Michael Adams Looks at “Meaningful Dialogue” Standard for Communicating a Denial of Benefits
Byline featured in DRI For the Defense Magazine
In The News | 1 min read
Apr 3, 2026
Hinshaw partner Michael Adams authored an article featured in the March issue of the DRI’s For The Defense Magazine, in which he examines the fiduciary duty of an employee benefit plan or its administrator to communicate a denial of benefits consistent with ERISA’s requirements.
Michael notes that courts are increasingly overturning otherwise substantively correct benefit denials because the plan administrator failed to provide a full and fair review of the denial through “meaningful dialogue” with the claimant.
His article consists of four parts. First, he outlines the ERISA’s full-and-fair-review requirement, which gives rise to the “meaningful dialogue” standard.
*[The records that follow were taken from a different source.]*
(* ===== verification/SupportK8s.v ===== *)
(** * Supportability: Kubernetes resources

    Models [k8s/supportability/src/collect/k8s_resources]: the listings of [client.rs] and
    the dump of [k8s_resource_dump.rs]. *)

From S2P Require Import Prelude Text JobApi SupportApi.
From stdpp Require Import base gmap list strings.
From Stdlib Require Import ZArith Lia Ascii.
Open Scope string_scope.

(** ** [client.rs] *)
Module K8sClient.
Import SupportApi.

Definition SNAPSHOT_GROUP : string := "snapshot.storage.k8s.io".
Definition SNAPSHOT_VERSION : string := "v1".
Definition VOLUME_SNAPSHOT_CLASS : string := "VolumeSnapshotClass".
Definition VOLUME_SNAPSHOT_CONTENT : string := "VolumeSnapshotContent".

Abbreviation k8s := (sup K8sResourceError).

Record ClientSet := mkClientSet { namespace : string }.

(** [ClientSet::new] *)
Definition ClientSet_new (kube_config_path : option string) (namespace : string) : k8s ClientSet :=
  do! match kube_config_path with
      | Some config_path =>
          do! req! (ReadKubeconfig config_path) or KE_ClientConfigError in
          req! CustomKubeconfig or KE_ClientConfigError
      | None => req! InferConfig or KE_InferConfigError
      end in
  do! req! ClientTryFrom or KE_ClientError in
  Ret (mkClientSet namespace).

(** [ListParams::default().labels(..).fields(..)], with or without a limit *)
Definition params (label_selector field_selector : string) (limit : option Z) : ListParams :=
  mkListParams (Some label_selector) (Some field_selector) limit None.
Definition with_token (token : string) (lp : ListParams) : ListParams :=
  mkListParams lp.(label_selector) lp.(field_selector) lp.(limit) (Some token).

(** [dynamic_object_api]: the first listable resource of the group with this version and
    kind decides. *)
Definition not_available (kind_ group_name version : string) : K8sResourceError :=
  KE_CustomError ("DynamicObject Api not available for " +:+ kind_ +:+ " of " +:+ group_name +:+ "/"
                  +:+ version).
Definition matching (group_ version kind_ : string) (groups : list ApiGroup) : option ApiResource :=
  head (base.filter (λ ar, supports_list ar = true ∧ ar_version ar = version ∧ ar_kind ar = kind_)
    (base.filter (λ g, group_name g = group_) groups ≫= recommended_resources)).
Definition dynamic_object_api (ns : option string) (group_ version kind_ : string)
  : k8s (ApiResource * option string) :=
  let! groups := req! Discover or KE_ClientError in
  match matching group_ version kind_ groups with
  | Some ar =>
      match ns, ar.(scope) with
      | None, Cluster => Ret (ar, None)
      | Some ns, Namespaced => Ret (ar, Some ns)
      | _, _ => Throw (Err (not_available kind_ group_ version))
      end
  | None => Throw (Err (not_available kind_ group_ version))
  end.

Definition get_nodes_map : k8s (gmap string KNode) :=
  let! nodes := req! (KList Nodes None (mkListParams None None None None)) or KE_ClientError in
  foldM (λ (m : gmap string KNode) (node : KNode),
    let! n := some_or (KE_CustomError "Unable to get node name") node.(kn_meta).(name) in
    Ret (<[n := node]> m)) nodes.(items) ∅.

(** The loops which follow the [continue] token; [stop] is where they end. *)
Definition list_all {T} (fuel : nat) (page : ListParams → k8s (ObjectList T))
    (stop : option string → option string) (lp : ListParams) : k8s (list T) :=
  loop fuel (λ st : list T * ListParams,
    let! result := page st.2 in
    let acc := (st.1 ++ result.(items))%list in
    match stop result.(continue_) with
    | None => Ret (inr acc)
    | Some token => Ret (inl (acc, with_token token st.2))
    end) ([], lp).
(** [None => break, Some(token) => ..], and the guard [if !token.is_empty()] *)
Definition any_token (t : option string) : option string := t.
Definition nonempty_token (t : option string) : option string :=
  match t with Some "" => None | t => t end.

Section Client.
Variable cs : ClientSet.

Definition get_pods (fuel : nat) (label_selector field_selector : string) : k8s (list Pod) :=
  list_all fuel (λ lp, req! (KList Pods (Some cs.(namespace)) lp) or KE_ClientError) any_token
    (params label_selector field_selector (Some 100%Z)).
Definition get_events (fuel : nat) (label_selector field_selector : string) : k8s (list Event) :=
  list_all fuel (λ lp, req! (KList Events (Some cs.(namespace)) lp) or KE_ClientError) nonempty_token
    (params label_selector field_selector (Some 100%Z)).

(** A listing in which [404] means that there is nothing *)
Definition list_or_empty {T} (r : kube_error + ObjectList T) : K8sResourceError + option (ObjectList T) :=
  match r with
  | inr val => inr (Some val)
  | inl (KubeApi code msg) =>
      if (code =? 404)%Z then inr None else inl (KE_ClientError (KubeApi code msg))
  | inl e => inl (KE_ClientError e)
  end.
Definition list_pools (label_selector field_selector : option string) : k8s (list DiskPool) :=
  let! r := ask (KList DiskPools (Some cs.(namespace))
                   (params (default "" label_selector) (default "" field_selector) None)) in
  let! l := checked (λ e, e) (list_or_empty r) in
  Ret (match l with Some l => l.(items) | None => [] end).

Definition driver_is (driver_selector : option string) (driver : option string) : bool :=
  match driver_selector with None => true | Some s => bool_decide (driver = Some s) end.
Definition list_volumesnapshot_classes (driver_selector label_selector field_selector : option string)
  : k8s (list DynamicObject) :=
  let lp := params (default "" label_selector) (default "" field_selector) None in
  let! api := dynamic_object_api None SNAPSHOT_GROUP SNAPSHOT_VERSION VOLUME_SNAPSHOT_CLASS in
  let! r := ask (KList (Dynamic api.1) api.2 lp) in
  let! l := checked (λ e, e) (list_or_empty r) in
  Ret (match l with
       | Some l => base.filter (λ o, driver_is driver_selector o.(dyn_driver) = true) l.(items)
       | None => []
       end : list DynamicObject).
(** In the loop a [404] drops what the pages before have given. *)
Definition list_volumesnapshotcontents (fuel : nat)
    (driver_selector label_selector field_selector : option string) : k8s (list DynamicObject) :=
  let lp := params (default "" label_selector) (default "" field_selector) (Some 2%Z) in
  let! api := dynamic_object_api None SNAPSHOT_GROUP SNAPSHOT_VERSION VOLUME_SNAPSHOT_CONTENT in
  loop fuel (λ st : list DynamicObject * ListParams,
    let! r := ask (KList (Dynamic api.1) api.2 st.2) in
    let! l := checked (λ e, e) (list_or_empty r) in
    match l with
    | None => Ret (inr [])
    | Some vscs =>
        let acc := (st.1 ++ base.filter
          (λ o, driver_is driver_selector o.(dyn_spec_driver) = true) vscs.(items))%list in
        match nonempty_token vscs.(continue_) with
        | Some token => Ret (inl (acc, with_token token st.2))
        | None => Ret (inr acc)
        end
    end) ([], lp).

Definition get_deployments (label_selector field_selector : string) : k8s (list Workload) :=
  let! l := req! (KList Deployments (Some cs.(namespace)) (params label_selector field_selector None))
            or KE_ClientError in
  Ret l.(items).
Definition get_daemonsets (label_selector field_selector : string) : k8s (list Workload) :=
  let! l := req! (KList DaemonSets (Some cs.(namespace)) (params label_selector field_selector None))
            or KE_ClientError in
  Ret l.(items).
Definition get_statefulsets (label_selector field_selector : string) : k8s (list Workload) :=
  let! l := req! (KList StatefulSets (Some cs.(namespace)) (params label_selector field_selector None))
            or KE_ClientError in
  Ret l.(items).
End Client.

Definition get_hostname (node_name : string) : k8s string :=
  let! node := req! (KGetNode node_name) or KE_ClientError in
  let! ls := some_or (KE_CustomError ("No labels available on node '" +:+ node_name +:+ "'"))
               node.(kn_meta).(labels) in
  some_or (KE_CustomError ("Node '" +:+ KUBERNETES_HOST_LABEL_KEY +:+ "' label not found on node "
                           +:+ node_name)) (ls !! KUBERNETES_HOST_LABEL_KEY).
Definition get_nodename (host_name : string) : k8s string :=
  let! nodes := req! (KList Nodes None
      (mkListParams (Some (KUBERNETES_HOST_LABEL_KEY +:+ "=" +:+ host_name)) None None None))
    or KE_ClientError in
  match nodes.(items) with
  | [] => Throw (Err (KE_CustomError ("No node found for hostname " +:+ host_name)))
  | node :: _ => unwrap node.(kn_meta).(name)
  end.
End K8sClient.

(** ** [k8s_resource_dump.rs] *)
Module K8sResourceDump.
Import SupportApi K8sClient.
Section Dump.
Context `{SupportCrates} `{SortUnstable}.
Abbreviation dump := (sup K8sResourceDumperError).

(** [K8sResourceDumperClient::new] *)
Definition K8sResourceDumperClient_new (kube_config_path : option string) (namespace : string)
  : dump ClientSet :=
  map_err KD_K8sResourceError (ClientSet_new kube_config_path namespace).

(** A flush which fails panics. *)
Definition create_file_and_write (file_path file_name content : string) : sup io_error unit :=
  let path := path_join file_path file_name in
  do! req! (CreateFile path) or id in
  do! req! (WriteAll path content) or id in
  let! r := ask (Flush path) in
  match r with inr _ => Ret tt | inl _ => Throw Panic end.

(** [EntityName::name]: [unwrap] *)
Definition entity_name {E} (app : Workload) : sup E string := unwrap app.(wl_name).

Definition create_app_configurations (doc : Workload → document) (apps : list Workload)
    (dir_path : string) : dump unit :=
  forM_ (λ app,
    match yaml (doc app) with
    | inl e => let! n := entity_name app in log ("Error serializing the app : " +:+ n)
    | inr serialized =>
        let! n := entity_name app in
        let! r := try_ (create_file_and_write dir_path (n +:+ ".yaml") serialized) in
        match r with
        | inr _ => Ret tt
        | inl e => log ("Error creating or writing file for the app : " +:+ n)
        end
    end) apps.

(** [event_time]: [None] is a panic *)
Definition event_time (event : Event) : option Z :=
  match event.(series) with
  | Some last_observed_time => last_observed_time
  | None =>
      match event.(last_timestamp) with
      | Some t => Some t
      | None => event.(ev_event_time)
      end
  end.
(** [sort_unstable_by_key]: a list of two elements or more has all its keys computed, a
    shorter one none. *)
Definition sort_events (events : list Event) : option (list Event) :=
  if (length events <? 2)%nat then Some events
  else
    keyed ← mapM (λ e, t ← event_time e; Some (t, e)) events;
    Some (snd <$> sort_unstable_by (λ a b : Z * Event, Z.compare a.1 b.1) keyed).

(** The [match] on a listing: its error is returned *)
Definition listed {A} (p : sup K8sResourceError A) : dump A := map_err KD_K8sResourceError p.
Definition write_yaml (root_dir file_name : string) (doc : document) : dump unit :=
  let! s := checked YamlSerializationError (yaml doc) in
  map_err KD_IOError (create_file_and_write root_dir file_name s).

Section Client.
Variables (cs : ClientSet) (fuel : nat).

Definition get_k8s_daemonsets (configurations_path : string) : dump unit :=
  do! log "	 Collecting daemonsets configuration" in
  let! daemonsets := listed (get_daemonsets cs "" "") in
  create_app_configurations DDaemonSet daemonsets configurations_path.
Definition get_k8s_deployments (configurations_path : string) : dump unit :=
  do! log "	 Collecting deployments configuration" in
  let! deploys := listed (get_deployments cs "" "") in
  create_app_configurations DDeployment deploys configurations_path.
Definition get_k8s_statefulsets (configurations_path : string) : dump unit :=
  do! log "	 Collecting statefulsets configuration" in
  let! statefulsets := listed (get_statefulsets cs "" "") in
  create_app_configurations DStatefulSet statefulsets configurations_path.

(** The pools whose name is required; one without a name panics. *)
Definition required (names : list string) (p : DiskPool) : option bool :=
  n ← p.(dp_name); Some (bool_decide (n ∈ names)).
Definition filter_pools (p_names : list string) (disk_pools : list DiskPool) : option (list DiskPool) :=
  foldr (λ p rest, b ← required p_names p; l ← rest; Some (if b : bool then p :: l else l))
    (Some []) disk_pools.
Definition get_k8s_diskpools (root_dir : string) (required_pools : option (list string)) : dump unit :=
  do! log "	 Collecting Kubernetes disk pool resources" in
  let! disk_pools := listed (list_pools cs None None) in
  let! filtered_pools :=
    match required_pools with
    | Some p_names => unwrap (filter_pools p_names disk_pools)
    | None => Ret disk_pools
    end in
  write_yaml root_dir "k8s_disk_pools.yaml" (DDiskPools filtered_pools).
Definition get_k8s_vs_classes (root_dir : string) : dump unit :=
  do! log "	 Collecting Kubernetes VolumeSnapshotClass resources" in
  let! vscs := listed (list_volumesnapshot_classes (Some csi_plugin_name) None None) in
  write_yaml root_dir "volume_snapshot_classes.yaml" (DDynamic vscs).
Definition get_k8s_vsnapshot_contents (root_dir : string) : dump unit :=
  do! log "	 Collecting Kubernetes VolumeSnapshotContents resources" in
  let! vscs := listed (list_volumesnapshotcontents fuel (Some csi_plugin_name) None None) in
  write_yaml root_dir "volume_snapshot_contents.yaml" (DDynamic vscs).
Definition get_k8s_pod_configurations (root_dir : string) : dump unit :=
  do! log "	 Collecting Kuberbetes pod resources" in
  let! pods := listed (get_pods cs fuel "" "") in
  write_yaml root_dir "pods.yaml" (DPods pods).
Definition get_k8s_events (root_dir : string) : dump unit :=
  do! log "	 Collecting Kubernetes events" in
  let! events := listed (get_events cs fuel "" "") in
  let! events := unwrap (sort_events events) in
  let! s := checked JsonSerializationError (json_pretty (DEvents events)) in
  map_err KD_IOError (create_file_and_write root_dir "k8s_events.json" s).

(** The errors of the steps are collected. *)
Definition collect_errors {E E'} (steps : list (sup E unit)) : sup E' (list E) :=
  foldM (λ errors step,
    let! r := try_ step in
    Ret (match r with inl e => errors ++ [e] | inr _ => errors end)%list) steps [].

Definition dump_k8s_resources (root_path : string) (required_pools : option (list string)) : dump unit :=
  let root_dir := path_join root_path "k8s_resources" in
  do! create_directory_if_not_exist KD_IOError root_dir in
  let configurations_path := path_join root_dir "configurations" in
  do! create_directory_if_not_exist KD_IOError configurations_path in
  let! errors := collect_errors
    [get_k8s_events root_dir; get_k8s_daemonsets configurations_path;
     get_k8s_deployments configurations_path; get_k8s_statefulsets configurations_path;
     get_k8s_diskpools root_dir required_pools; get_k8s_vs_classes root_dir;
     get_k8s_vsnapshot_contents root_dir; get_k8s_pod_configurations root_dir] in
  match errors with
  | [] => Ret tt
  | _ => Throw (Err (KD_MultipleErrors errors))
  end.
End Client.
End Dump.
End K8sResourceDump.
Second, he examines how recent decisions, in particular DK v United Behavioral Health, 67 F. 4th 1224 (10th Cir. 2023), cert. denied 144 S. Ct. 808 (2024), have interpreted the “meaningful dialogue” standard when evaluating whether denial notices comply with ERISA. Third, Michael assesses whether DK and similar cases represent as dramatic a shift as some commentators have suggested. Finally, he offers practical tips to plan administrators for drafting denial notices that satisfy ERISA’s requirements, in light of recent court decisions.